Driving in desert well beyond the city limits during a storm at night, cab driver Harris (Gino Anthony Pesi) half-listens to different talk radio chatter about time-leaping aliens, the male urge to conquer, and the female desire for intimacy, before taking a sip from his water flask and picking up his fare right out in the middle of nowhere. This is Penny ‘as in the coin’ (Brinna Kelly), shivering with cold and headed for another equally remote destination. On the way, the two strike up a lively, bantering conversation, creating their own warmth to accompany the vehicle’s overworking heater – and then, suddenly, Penny vanishes. Confused, but instructed by his dispatcher (voiced by Jason Stewart) to turn around and go collect his next fare, Harris resets the metre, half-listens to the same old talk radio chatter, and picks up Penny right out in the middle of nowhere…

The pitch for D.C. Hamilton’s The Fare is simple – it’s Groundhog Day in a taxi – but it evolves into something different. At first these eight-minute journeys, always starting with the pick-up of Penny and always ending with her sudden disappearance, are more obviously repetitions for us than they are for Harris, who does not remember Penny from one trip to the next. Once, however, his hand has accidentally touched hers, his memories – at least of the cab journeys – rush back, and the mannered monochrome of the film’s beginning gives way to a rush of warmer – if still stylised – colour. Now Penny travels in the front seat with Harris rather than the back, as a stranger whom, trip after trip, he is getting to know – and like – rather well. As their initial smalltalk turns to deeper, more serious exchanges, Harris starts wondering whether maybe the infernal loop in which they have become trapped together isn’t so bad after all.

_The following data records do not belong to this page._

Lemma noon_ok : clock_ok utc noon.
Proof. by_compute. Qed.
Lemma customer_ok : Forall (op_ok utc) customer.
Proof. unfold customer. repeat (constructor; [exact (conj eq_refl noon_ok)|]). constructor. Qed.

(** The funnel sees a conversion, the campaign does not. *)
Lemma campaign_never_converts_witness :
  exists m, ComputeCampaignMetrics (Ok (log_run utc (NewLogger 1, None) customer).2) "spring" = Ok m
  /\ cm_Signups m = 1%Z /\ cm_Conversions m = 0%Z.
Proof.
  destruct (ComputeCampaignMetrics (Ok (log_run utc (NewLogger 1, None) customer).2) "spring") as [m|e] eqn:E.
  2: { exfalso. vm_compute in E. discriminate. }
  exists m. split; [reflexivity|].
  destruct (campaign_never_converts utc 1%Z customer "spring" m) as (_ & _ & Hc & _).
  - exact customer_ok.
  - discriminate.
  - exact E.
  - split; [|exact Hc]. assert ((cm_Signups <$> (match ComputeCampaignMetrics (Ok (log_run utc (NewLogger 1, None) customer).2) "spring" with
      Ok m => Some m | Err _ => None end)) = Some 1%Z) as H by (vm_compute; reflexivity). rewrite E in H. cbn in H. by injection H.
Defined.

Lemma funnel_counts_calls_witness :
  exists fu, ComputeFunnelMetrics (Ok (log_run utc (NewLogger 2, None) (customer ++ [(Flush, all_ok, noon)])).2) noon = Ok fu
  /\ fu_SignupCount fu = 1%Z /\ fu_ConversionCount fu = 1%Z.
Proof.
  destruct (funnel_counts_calls utc 2%Z customer all_ok noon noon) as (fu & E & Hs & _ & Hc).
  - exact customer_ok.
  - repeat (constructor; [repeat split|]). constructor.
  - by_compute.
  - exists fu. split; [exact E|]. split; [rewrite Hs; vm_compute; reflexivity|rewrite Hc; vm_compute; reflexivity].
Defined.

Rooted in seemingly inescapable iterations of a scenario, the ‘groundhog day’ plot imbues the most humdrum, familiar aspects of everyday life with a kind of existential panic, and so has proven irresistible to the sci-fi and horror genres, with films like Dario Piana’s The Deaths of Ian Stone (2007), Christopher Smith’s Triangle (2009), Vincenzo Natali’s Haunter (2013), Madellaine Paxson’s Blood Punch (2015), Park Hong-min’s Alone (Hon-ja, 2015), Isti Madarász’s Loop (2016), Justin Benson and Aaron Moorhead’s diptych of Resolution (2012) and The Endless (2017), Christopher Landon’s Happy Death Day and its sequel Happy Death Day 2U (2019) and the Netflix series Russian Doll (2019) all trapping their characters in dread-infused cycles. Given how often this trope has now been used, the challenge for The Fare is to try to distinguish itself from fellow-travelling films by liberating itself from this plot type’s established conventions, much as its characters are trying to break their own repetitive cycle.

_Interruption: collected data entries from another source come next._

(* ===== verification/StatusGen.v ===== *)
(** * The feature ledger (cmd/status-gen)

    main.go collects the documents under eidos/ that eidosmeta accepts and looks
    for the artifacts of the dimensions they claim; render.go writes the page
    STATUS.md.  The file system is a record of its answers; the tree that
    [filepath.WalkDir] visits is a value, and its callback is modelled.  Only the
    root "." is used by the program. *)

From S2P Require Import Prelude GoStrings GoText Eidos.
Local Open Scope wgmesh_scope.

(** ** The file system *)

Inductive node :=
| File
| Directory (err : option string) (entries : list (string * node)).

Record FileSystem := {
  fs_glob : string -> option (list string);   (* [None]: a malformed pattern *)
  fs_read : string -> result string;
  fs_is_dir : string -> bool;                  (* [os.Stat] finds a directory *)
  fs_root : result node;                       (* the tree below ".", in lexical order *)
  fs_write : string -> result unit;            (* the answer to writing STATUS.md *)
}.

(** ** Discovery (main.go) *)

Record DimensionStatus := { ds_Name : string; ds_Present : bool; ds_Note : string }.
Record FeatureStatus := {
  ft_Name : string;
  ft_Slug : string;
  ft_Status : string;
  ft_TrackingIssue : string;
  ft_Since : string;
  ft_Dimensions : list DimensionStatus;
}.

Definition featureSlug (name : string) : string := join "-" (fields (to_lower name)).

(** [filepath.Rel] from ".". *)
Definition trimRoot (path : string) : string := if has_prefix path "/" then path else path_clean path.

Definition openAPIReferencesFeature (data slug name : string) : bool :=
  let haystack := to_lower data in
  existsb (fun c => negb (String.eqb c EmptyString) && contains haystack c)
    [slug; to_lower name; replace_char " " "-" (to_lower name)].

Definition script_pattern (slug : string) : string := filepath_join ["."; "testdata"; "script"; slug ^^ "*.txtar"]%string.
Definition compat_pattern (slug : string) : string := filepath_join ["."; "testdata"; "compat"; slug; "v*"]%string.

Definition present (dimension path : string) : DimensionStatus :=
  {| ds_Name := dimension; ds_Present := true; ds_Note := trimRoot path |}.
Definition absent (dimension note : string) : DimensionStatus :=
  {| ds_Name := dimension; ds_Present := false; ds_Note := note |}.

Definition checkDimension (fs : FileSystem) (slug name dimension : string) (openAPIFiles : list string) : DimensionStatus :=
  if String.eqb dimension "cli" || String.eqb dimension "behavior" then
    match sort_strings <$> fs_glob fs (script_pattern slug) with
    | Some (first :: _) => present dimension first
    | _ => absent dimension ("missing testdata/script/" ^^ slug ^^ "*.txtar")
    end
  else if String.eqb dimension "wire" then
    match List.find (fs_is_dir fs) (default [] (fs_glob fs (compat_pattern slug))) with
    | Some m => present dimension m
    | None => absent dimension ("missing testdata/compat/" ^^ slug ^^ "/v*/")
    end
  else if String.eqb dimension "api" then
    match List.find (fun path => match fs_read fs path with
                            | Ok data => openAPIReferencesFeature data slug name
                            | Err _ => false
                            end) openAPIFiles with
    | Some path => present dimension path
    | None => absent dimension "openapi.yaml not found or does not reference feature"
    end
  else absent dimension "unknown dimension".

(** [filepath.WalkDir] with the callback of [findOpenAPIFiles]; an entry named
    [name] at [path]. *)
Definition child (path name : string) : string := filepath_join [path; name].
Fixpoint walk (path name : string) (n : node) : result (list string) :=
  match n with
  | File => Ok (if String.eqb (to_lower name) "openapi.yaml" then [path] else [])
  | Directory err entries =>
      if String.eqb name ".git" || String.eqb name ".compound-engineering" then Ok []
      else match err with
           | Some e => Err e
           | None =>
               (fix visit (es : list (string * node)) : result (list string) :=
                  match es with
                  | [] => Ok []
                  | (name', n') :: es' => x <-? walk (child path name') name' n'; y <-? visit es'; Ok (x ++ y)
                  end) entries
           end
  end.
Definition findOpenAPIFiles (fs : FileSystem) : result (list string) :=
  root <-? fs_root fs; paths <-? walk "." "." root; Ok (sort_strings paths).

Definition dimension_le (a b : DimensionStatus) : Prop := str_le (ds_Name a) (ds_Name b).
#[export] Instance dimension_le_dec : RelDecision dimension_le.
Proof. intros a b. unfold dimension_le. apply _. Defined.

(** The feature of an accepted document. *)
Definition document_name (path : string) : string := cut_suffix (filepath_base path) (filepath_ext path).
Definition feature_of (fs : FileSystem) (openAPIFiles : list string) (path : string) (meta : Meta) : FeatureStatus :=
  let name := document_name path in
  let slug := featureSlug name in
  {| ft_Name := name; ft_Slug := slug; ft_Status := m_Status meta; ft_TrackingIssue := m_TrackingIssue meta;
     ft_Since := m_Since meta;
     ft_Dimensions := merge_sort dimension_le
                        ((fun d => checkDimension fs slug name d openAPIFiles) <$> m_CompatDimensions meta) |}.

Definition discover_step (fs : FileSystem) (openAPIFiles : list string)
    (acc : list FeatureStatus * list Diag) (path : string) : list FeatureStatus * list Diag :=
  let '(meta, fileDiags) := ParseFile path (fs_read fs path) in
  (if hasErrorDiag fileDiags then acc.1 else acc.1 ++ [feature_of fs openAPIFiles path meta], acc.2 ++ fileDiags).

Definition DiscoverFeatures (fs : FileSystem) : list FeatureStatus * list Diag :=
  match fs_glob fs (filepath_join ["."; "eidos"; "*.md"]%string) with
  | None => ([], [error_at 0 "glob eidos/*.md: syntax error in pattern"])
  | Some found =>
      match findOpenAPIFiles fs with
      | Err e => ([], [error_at 0 ("finding openapi.yaml: " ^^ e)])
      | Ok openAPIFiles => foldl (discover_step fs openAPIFiles) ([], []) (sort_strings found)
      end
  end.

(** ** Rendering (render.go) *)

Definition matrixDimensions : list string := ["api"; "behavior"; "cli"; "wire"]%string.
Definition nl : string := String newline_char EmptyString.

Record statusStats := {
  st_features : Z;
  st_implemented : Z;
  st_provisional : Z;
  st_claimed : Z;
  st_satisfied : Z;
  st_missing : Z;
}.

Definition escapeTableCell (value : string) : string := replace_char "|" "\|" value.
Definition isProvisionalOrImplementable (status : string) : bool :=
  String.eqb status StatusProvisional || String.eqb status StatusImplementable.
Definition renderTrackingIssue (issue0 : string) : string :=
  let issue := trim_space (trim_prefix "#" issue0) in
  if String.eqb issue EmptyString then "-"
  else "[#" ^^ issue ^^ "](https://github.com/atvirokodosprendimai/wgmesh/issues/" ^^ issue ^^ ")".
Definition renderSince (since : string) : string := if String.eqb since EmptyString then "-" else escapeTableCell since.

(** What the loop over the features accumulates. *)
Record page := {
  pg_stats : statusStats;
  pg_provisionalGaps : list string;
  pg_missingArtifactGaps : list string;
  pg_rows : string;
}.

(** One dimension of a feature: counted, and listed when its artifact is missing. *)
Definition dimension_step (feature : FeatureStatus) (acc : statusStats * list string) (d : DimensionStatus)
    : statusStats * list string :=
  let '(s, gaps) := acc in
  let add (sat mis : Z) := {| st_features := st_features s; st_implemented := st_implemented s; st_provisional := st_provisional s;
    st_claimed := st_claimed s + 1; st_satisfied := st_satisfied s + sat; st_missing := st_missing s + mis |}%Z in
  if ds_Present d then (add 1%Z 0%Z, gaps)
  else (add 0%Z 1%Z, gaps ++ ["- " ^^ ft_Name feature ^^ " / " ^^ ds_Name d ^^ ": " ^^ ds_Note d]).

Definition by_dimension (ds : list DimensionStatus) : gmap string DimensionStatus :=
  foldl (fun m d => <[ds_Name d := d]> m) ∅ ds.
Definition dimension_cell (m : gmap string DimensionStatus) (dimension : string) : string :=
  match m !! dimension with
  | Some entry => if ds_Present entry then "OK" else "MISSING"
  | None => "-"
  end.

Two things in the end make The Fare stand out from its rivals. Firstly there is its unusual status as a romance, whose star-cross’d lovers, though spending something like an eternity together, are bound always to be the driver and passenger on the briefest of journeys. The performances – in what is mostly a two-hander – are nuanced and charming, aided by a witty and resonant screenplay by Kelly herself. Secondly, it finds an ingenious way of both resolving and literalising the mystery of these lovers’ eternally transitory relationship: instead of merely borrowing from Groundhog Day as so many other films have done, it renews this kind of cyclical story type by taking it back much further to its ancient source. For what is going on here turns out, once the penny has dropped, to be a timeless myth, cleverly updated for a new filmic vehicle, and told on – rather than in – metre.